The second his arms leave you, your hand shoots out.
He catches it right away. “I’m here.”
Your grip loosens, but you don’t let go.
Nancy appears with a better med kit. “Let me see.”
Steve starts to move aside, but you tighten your hold again.
Your lip trembles. “Stay.”
Nancy’s expression softens in that quiet, knowing way she gets sometimes. “He can stay.”
He stays while Nancy cuts away the rest of the fabric and cleans the wound properly. He stays while you cry again, quieter this time, exhausted and embarrassed and hurting. He stays while you squeeze his hand so hard his knuckles crack.
And every time you tense, every time your breathing starts to run away from you, Steve leans in close and talks you through it.
At one point your eyes fill and you whisper, “It still hurts.”
Steve brushes his thumb over your knuckles.
And then, softer: “I know. I wish it were me instead.”

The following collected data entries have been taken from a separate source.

(* ===== verification/LruFacts.v ===== *)
(** * Invariant and abstract view of the LRU cache

    [lru_wf] relates the list, the element memory, the index and the byte
    counter; every operation preserves it.  [view] is the list of entries from
    the least to the most recently used: the abstract content in which the
    effect of each operation is stated. *)

From S2P Require Import Prelude Store Lru.

Section facts.
Context {V : Type} `{Value V}.
Implicit Types (c : lruCache V) (k : string) (e : nat) (v : V) (en : lruEntry V).

(** ** The abstract view *)

Definition view (c : lruCache V) : list (lruEntry V) := omap (λ e, elems c !! e) (llist c).

(** Sum of the costs of a list of entries, in unbounded integers. *)
Definition total (l : list (lruEntry V)) : Z := sumZ entry_cost l.

Definition drop_key (k : string) (l : list (lruEntry V)) : list (lruEntry V) :=
  filter (λ en, key en ≠ k) l.

(** The value of a key in a list of entries. *)
Fixpoint assoc (k : string) (l : list (lruEntry V)) : option V :=
  match l with
  | [] => None
  | en :: l => if decide (key en = k) then Some (value en) else assoc k l
  end.

(** ** The invariant *)

Record lru_wf (c : lruCache V) : Prop := {
  wf_nodup : NoDup (llist c);
  wf_list e : e ∈ llist c → ∃ en, elems c !! e = Some en ∧ items c !! key en = Some e;
  wf_items k e : items c !! k = Some e → e ∈ llist c ∧ ∃ v, elems c !! e = Some (mkEntry k v);
  wf_expires k : is_Some (expires c !! k) → is_Some (items c !! k);
  wf_fresh e : is_Some (elems c !! e) → (e < next c)%nat;
  wf_used : usedBytes c = int64 (total (view c))
}.

(** ** Lists of entries *)

Lemma assoc_app k l1 l2 :
  assoc k (l1 ++ l2) = match assoc k l1 with Some v => Some v | None => assoc k l2 end.
Proof. induction l1; simpl; [done|]. by case_decide. Qed.

Lemma assoc_drop_key k k' l : assoc k (drop_key k' l) = if decide (k = k') then None else assoc k l.
Proof.
  unfold drop_key. induction l as [|en l IH]; simpl; [by case_decide|].
  rewrite filter_cons. repeat case_decide; simplify_eq; simpl; repeat case_decide; simplify_eq; auto.
Qed.

Lemma assoc_None k l : assoc k l = None ↔ ∀ en, en ∈ l → key en ≠ k.
Proof.
  induction l as [|en l IH]; simpl; [set_solver|].
  split; [|intros Hl; rewrite decide_False by (apply Hl; by left); apply IH; intros; apply Hl; by right].
  case_decide; [done|]. rewrite IH. intros Hl en' [->|?]%elem_of_cons; auto.
Qed.

Lemma assoc_Some_elem k v l : assoc k l = Some v → mkEntry k v ∈ l.
Proof.
  induction l as [|[k' v'] l IH]; simpl; [done|].
  case_decide; simplify_eq/=; intros ?; simplify_eq; [by left|right; auto].
Qed.

Lemma assoc_elem en l :
  NoDup (key <$> l) → en ∈ l → assoc (key en) l = Some (value en).
Proof.
  induction l as [|en' l IH]; simpl; [by inversion 2|].
  intros [Hk Hl]%NoDup_cons [->|Hin]%elem_of_cons; case_decide as Hd; auto; try done.
  destruct Hk. rewrite Hd. by apply list_elem_of_fmap_2.
Qed.

Lemma drop_key_absent k l : assoc k l = None → drop_key k l = l.
Proof. rewrite assoc_None. intros Hl. apply filter_all. naive_solver. Qed.

Lemma total_app l1 l2 : total (l1 ++ l2) = total l1 + total l2.
Proof. apply sumZ_app. Qed.

Lemma total_singleton en : total [en] = entry_cost en.
Proof. unfold total. simpl. lia. Qed.

Lemma total_drop_key k v l :
  NoDup (key <$> l) → assoc k l = Some v →
  total (drop_key k l) = total l - entry_cost (mkEntry k v).
Proof.
  unfold drop_key, total.
  induction l as [|[k' v'] l IH]; simpl; [done|].
  intros [Hk' Hl]%NoDup_cons. rewrite filter_cons. simpl.
  repeat case_decide; simplify_eq/=; intros ?; simplify_eq.
  - rewrite filter_all; [lia|]. intros en Hen Heq. rewrite <-Heq in Hk'. by apply Hk', list_elem_of_fmap_2.
  - rewrite IH by done. lia.
Qed.

Lemma NoDup_keys_filter (P : lruEntry V → Prop) `{!∀ x, Decision (P x)} l :
  NoDup (key <$> l) → NoDup (key <$> filter P l).
Proof.
  intros Hl. eapply sublist_NoDup; [done|]. apply fmap_sublist, sublist_filter.
Qed.

(** ** The view of a well-formed cache *)

Section view.
Context (c : lruCache V) (Hwf : lru_wf c).

Lemma view_lookup k e : items c !! k = Some e → ∃ v, elems c !! e = Some (mkEntry k v) ∧ elem_value c e = Some v.
Proof.
  intros [Hin [v Hv]]%(wf_items c Hwf). exists v. unfold elem_value. by rewrite Hv.
Qed.

Lemma elem_of_view en : en ∈ view c ↔ ∃ e, e ∈ llist c ∧ elems c !! e = Some en.
Proof. unfold view. rewrite list_elem_of_omap. done. Qed.

Lemma NoDup_view_keys : NoDup (key <$> view c).
Proof.
  pose proof (wf_nodup c Hwf) as Hnd. pose proof (wf_list c Hwf) as Hl.
  unfold view. revert Hnd Hl. generalize (llist c) as l.
  induction l as [|e l IH]; simpl; [constructor|].
  intros [He Hnd]%NoDup_cons Hl.
  destruct (Hl e) as (en & Hen & Hit); [by left|]. rewrite Hen. simpl.
  apply NoDup_cons. split; [|apply IH; [done|intros; apply Hl; by right]].
  intros (en' & Heq & Hin)%list_elem_of_fmap.
  apply list_elem_of_omap in Hin as (e' & He' & Hen').
  destruct (Hl e') as (en'' & ? & Hit'); [by right|]. simplify_eq. congruence.
Qed.

Lemma view_assoc k : assoc k (view c) = items c !! k ≫= elem_value c.
Proof.
  destruct (items c !! k) as [e|] eqn:Hk; simpl.
  - destruct (view_lookup _ _ Hk) as (v & Hv & ->).
    destruct (wf_items c Hwf _ _ Hk) as [Hin _].
    change v with (value (mkEntry k v)) at 1. change k with (key (mkEntry k v)) at 1.
    apply assoc_elem; [apply NoDup_view_keys|]. apply elem_of_view. eauto.
  - apply assoc_None. intros en (e & He & Hen)%elem_of_view <-.
    destruct (wf_list c Hwf e He) as (? & ? & ?). simplify_eq.
Qed.

Lemma view_assoc_None k : items c !! k = None → assoc k (view c) = None.
Proof. intros Hk. by rewrite view_assoc, Hk. Qed.

Lemma view_length : length (view c) = length (llist c).
Proof.
  apply length_omap_all. intros e He. destruct (wf_list c Hwf e He) as (? & -> & _). eauto.
Qed.

(** Filtering the element list is filtering the view. *)
Lemma omap_filter_elem k e :
  items c !! k = Some e →
  omap (λ e, elems c !! e) (list_Remove e (llist c)) = drop_key k (view c).
Proof.
  intros Hk. unfold list_Remove, drop_key, view. apply omap_filter.
  intros e' He'. destruct (wf_list c Hwf e' He') as (en & Hen & Hit). exists en. split; [done|].
  destruct (wf_items c Hwf _ _ Hk) as (_ & v & Hv).
  split; intros Hne Heq; apply Hne; [congruence|]. subst. by simplify_eq/=.
Qed.
End view.

(** ** Effect of the primitive mutations on the view *)

Lemma removeElement_fields c k e v :
  elems c !! e = Some (mkEntry k v) →
  removeElement e c =
    upd c (list_Remove e (llist c)) (elems c) (next c) (delete k (items c))
      (delete k (expires c)) (int64 (usedBytes c - entry_cost (mkEntry k v)))
      (if onEvicted c then evicted c ++ [(k, v)] else evicted c).
Proof. intros He. unfold removeElement. by rewrite He. Qed.

Lemma removeElement_view c k e :
  lru_wf c → items c !! k = Some e → view (removeElement e c) = drop_key k (view c).
Proof.
  intros Hwf Hk. destruct (view_lookup c Hwf _ _ Hk) as (v & Hv & _).
  rewrite (removeElement_fields _ _ _ _ Hv). by apply (omap_filter_elem c).
Qed.

Lemma removeElement_wf c k e :
  lru_wf c → items c !! k = Some e → lru_wf (removeElement e c).
Proof.
  intros Hwf Hk. pose proof (removeElement_view _ _ _ Hwf Hk) as Hview.
  pose proof (view_assoc c Hwf k) as Ha. rewrite Hk in Ha. simpl in Ha.
  destruct (view_lookup c Hwf _ _ Hk) as (v & Hv & Hev). rewrite Hev in Ha.
  pose proof (removeElement_fields _ _ _ _ Hv) as Hf. split.
  - rewrite Hf. simpl. by apply NoDup_filter, wf_nodup.
  - rewrite Hf. simpl. intros e' [Hne He']%list_elem_of_filter.
    destruct (wf_list c Hwf e' He') as (en & Hen & Hit). exists en. split; [done|].
    rewrite lookup_delete_ne; [done|]. intros ->. congruence.
  - rewrite Hf. simpl. intros k' e' [Hne Hk']%lookup_delete_Some.
    destruct (wf_items c Hwf _ _ Hk') as (Hin & v' & Hv').
    split; [|eauto]. apply list_elem_of_filter. split; [|done]. intros ->. simplify_eq.
  - rewrite Hf. simpl. intros k' [d [Hne Hd]%lookup_delete_Some].
    rewrite lookup_delete_ne by done. apply (wf_expires c Hwf). eauto.
  - rewrite Hf. simpl. apply (wf_fresh c Hwf).
  - rewrite Hview. rewrite (total_drop_key k v); [|by apply NoDup_view_keys|done].
    rewrite Hf. simpl. rewrite (wf_used c Hwf). by rewrite int64_sub_l.
Qed.

Lemma list_MoveToBack_perm e l : NoDup l → list_MoveToBack e l ≡ₚ l.
Proof.
  intros Hnd. unfold list_MoveToBack. case_decide as Hin; [|done].
  apply list_elem_of_split in Hin as (l1 & l2 & ->).
  unfold list_Remove. rewrite filter_ne_split by done.
  etrans; [apply Permutation_app_comm|]. simpl. apply Permutation_middle.
Qed.

Lemma list_MoveToBack_elem e l : e ∈ l → list_MoveToBack e l = list_Remove e l ++ [e].
Proof. intros. unfold list_MoveToBack. by rewrite decide_True. Qed.

(** Permuting the list keeps the invariant: the index holds pointers. *)
Lemma lru_wf_perm c l u ev :
  lru_wf c → l ≡ₚ llist c → u = usedBytes c →
  lru_wf (upd c l (elems c) (next c) (items c) (expires c) u ev).
Proof.
  intros [] Hl ->. split; simpl.
  - by rewrite Hl.
  - intros e. rewrite Hl. auto.
  - intros k e. rewrite Hl. auto.
  - done.
  - done.
  - rewrite wf_used0. unfold total, view. simpl. by rewrite Hl.
Qed.

Lemma moveToBack_wf c e : lru_wf c → lru_wf (moveToBack e c).
Proof. intros Hwf. apply lru_wf_perm; auto. by apply list_MoveToBack_perm, wf_nodup. Qed.

Lemma moveToBack_view c k e v :
  lru_wf c → items c !! k = Some e → elem_value c e = Some v →
  view (moveToBack e c) = drop_key k (view c) ++ [mkEntry k v].
Proof.
  intros Hwf Hk Hv. destruct (wf_items c Hwf _ _ Hk) as (Hin & v' & Hv').
  unfold elem_value in Hv. rewrite Hv' in Hv. simplify_eq/=.
  unfold view at 1, moveToBack. simpl.
  rewrite list_MoveToBack_elem, omap_app, (omap_filter_elem c Hwf k) by done.
  simpl. by rewrite Hv'.
Qed.

(** Changing deadlines of present keys keeps the invariant. *)
Lemma lru_wf_expires c ex :
  lru_wf c → (∀ k, is_Some (ex !! k) → is_Some (items c !! k)) →
  lru_wf (upd c (llist c) (elems c) (next c) (items c) ex (usedBytes c) (evicted c)).
Proof. intros [] Hex. by split. Qed.

Lemma overwrite_view c k e v :
  lru_wf c → items c !! k = Some e → view (overwrite e v c) = drop_key k (view c) ++ [mkEntry k v].
Proof.
  intros Hwf Hk. destruct (wf_items c Hwf _ _ Hk) as (Hin & v' & Hv').
  unfold overwrite. rewrite Hv'. unfold view at 1. simpl.
  rewrite list_MoveToBack_elem, omap_app by done. simpl. rewrite lookup_insert_eq.
  f_equal. rewrite <-(omap_filter_elem c Hwf k e) by done.
  apply omap_ext_elem. intros e' [Hne _]%list_elem_of_filter. by rewrite lookup_insert_ne.
Qed.

Lemma overwrite_wf c k e v : lru_wf c → items c !! k = Some e → lru_wf (overwrite e v c).
Proof.
  intros Hwf Hk. pose proof (overwrite_view c k e v Hwf Hk) as Hview.
  destruct (wf_items c Hwf _ _ Hk) as (Hin & v' & Hv').
  unfold overwrite in *. rewrite Hv' in *. split; [| | | | |rewrite Hview]; simpl.
  - by rewrite list_MoveToBack_perm; apply wf_nodup.
  - intros e'. rewrite list_MoveToBack_perm by (by apply wf_nodup). intros He'.
    destruct (wf_list c Hwf e' He') as (en & Hen & Hit).
    destruct (decide (e' = e)) as [->|]; [rewrite lookup_insert_eq; simplify_eq|rewrite lookup_insert_ne by done]; eauto.
  - intros k' e' Hk'. rewrite list_MoveToBack_perm by (by apply wf_nodup).
    destruct (wf_items c Hwf _ _ Hk') as (Hin' & w & Hw). split; [done|].
    destruct (decide (e' = e)) as [->|]; [rewrite lookup_insert_eq; simplify_eq|rewrite lookup_insert_ne by done]; eauto.
  - apply (wf_expires c Hwf).
  - intros e' [<-|[_ He']]%lookup_insert_is_Some; apply (wf_fresh c Hwf); eauto.
  - rewrite total_app, (total_drop_key k v'); [|by apply NoDup_view_keys|].
    + rewrite (wf_used c Hwf), int64_add_l, int64_add_r, total_singleton. unfold entry_cost. simpl.
      destruct (int64_congr (go_len k + Len v')) as [q ->].
      destruct (int64_congr (go_len k + Len v)) as [q' ->].
      apply (int64_eq _ _ (q - q')). lia.
    + rewrite (view_assoc c Hwf), Hk. simpl. unfold elem_value. by rewrite Hv'.
Qed.

Lemma pushBack_view c k v :
  lru_wf c → items c !! k = None → view (pushBack k v c) = drop_key k (view c) ++ [mkEntry k v].
Proof.
  intros Hwf Hk. rewrite drop_key_absent by (by apply view_assoc_None).
  unfold view at 1. simpl. rewrite omap_app. simpl. rewrite lookup_insert_eq. f_equal.
  apply omap_ext_elem. intros e He. rewrite lookup_insert_ne; [done|].
  destruct (wf_list c Hwf e He) as (en & Hen & _). pose proof (wf_fresh c Hwf e). intros <-.
  apply (Nat.lt_irrefl (next c)). eauto.
Qed.

Lemma pushBack_wf c k v : lru_wf c → items c !! k = None → lru_wf (pushBack k v c).
Proof.
  intros Hwf Hk. pose proof (pushBack_view c k v Hwf Hk) as Hview.
  assert (∀ e, e ∈ llist c → e ≠ next c) as Hfresh.
  { intros e He ->. destruct (wf_list c Hwf _ He) as (en & Hen & _).
    apply (Nat.lt_irrefl (next c)), (wf_fresh c Hwf). eauto. }
  split; [| | | | |rewrite Hview]; simpl.
  - apply NoDup_app. split_and!; [by apply wf_nodup| |apply NoDup_singleton].
    intros e He ->%list_elem_of_singleton. by apply (Hfresh (next c)).
  - intros e [He| ->%list_elem_of_singleton]%elem_of_app.
    + destruct (wf_list c Hwf e He) as (en & Hen & Hit).
      rewrite lookup_insert_ne by (apply not_eq_sym; auto). exists en. split; [done|].
      rewrite lookup_insert_ne; [done|]. congruence.
    + rewrite lookup_insert_eq. eexists. split; [done|]. simpl. by rewrite lookup_insert_eq.
  - intros k' e' [(<- & <-)|(Hne & Hk')]%lookup_insert_Some.
    + split; [set_solver|]. rewrite lookup_insert_eq. eauto.
    + destruct (wf_items c Hwf _ _ Hk') as (Hin & w & Hw). split; [set_solver|].
      rewrite lookup_insert_ne by (apply not_eq_sym; auto). eauto.
  - intros k' Hk'. apply lookup_insert_is_Some. destruct (decide (k = k')); [by left|right].
    split; [done|]. by apply (wf_expires c Hwf).
  - intros e [->|[_ He]]%lookup_insert_is_Some; [lia|]. apply (wf_fresh c Hwf) in He. lia.
  - rewrite total_app, drop_key_absent by (by apply view_assoc_None).
    by rewrite (wf_used c Hwf), int64_add_l, total_singleton.
Qed.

Your face crumples instantly. “Don’t say that.”
He looks wrecked. “Can’t help it.”
Nancy finishes at last, wrapping the bandage neatly and sitting back. “She’ll be okay. She needs rest, fluids, and someone to make sure she doesn’t try to limp around and be brave.”
Steve snorts weakly. “Yeah, I know exactly who we’re dealing with.”
You would glare at him, but you’re too tired.
Nancy leaves to wash up. The others drift somewhere else in the house, their voices low and muffled.
And then it’s just you and Steve.
His hand is still wrapped around yours. His other comes up to brush your hair back, gentler now than he was even with the bandages.
“You scared the hell out of me,” he says quietly.
You blink at him. “Sorry.”
You sigh. “Right. No apologising.”
You’re quiet for a second, studying his face.
He looks pale under the grime. Eyes still too wide. Like the adrenaline hasn’t figured out it can leave yet.
“Come here,” you whisper.
He hesitates. “I don’t wanna jostle you.”
He leans in carefully, and you lift your arms just enough for him to fold himself around you without touching your leg. His chest presses to your side, one arm sliding behind your shoulders, the other anchoring lightly at your waist.
The second he’s there, you relax.
You tuck your face against his neck. He smells like sweat, blood, and that stupid cologne he insists he barely wears even though you can always tell.
His lips brush your temple.
“You did good,” he murmurs.
You let out a small, disbelieving laugh. “I got mauled by a demon bat.”
“And survived,” he says. “Very hot of you, honestly.”
You laugh for real this time, then immediately wince.
“Easy,” he says, smiling now too.
You settle again after a moment, boneless with exhaustion.
His fingers move slowly through your hair.
“Try to sleep,” he whispers.
You’re already halfway there, but you force your eyes open one more time.
“I knew you’d get me out of there.”
That one lands somewhere deep.
His face goes unbearably soft.
Then he kisses your forehead and stays there, holding you together while your breathing evens out and the worst of the pain finally starts to ebb.
And long after you fall asleep, Steve doesn’t move.
Just keeps one hand in yours and the other resting carefully over the bandage on your thigh, like he can protect you from anything if he just stays by your side.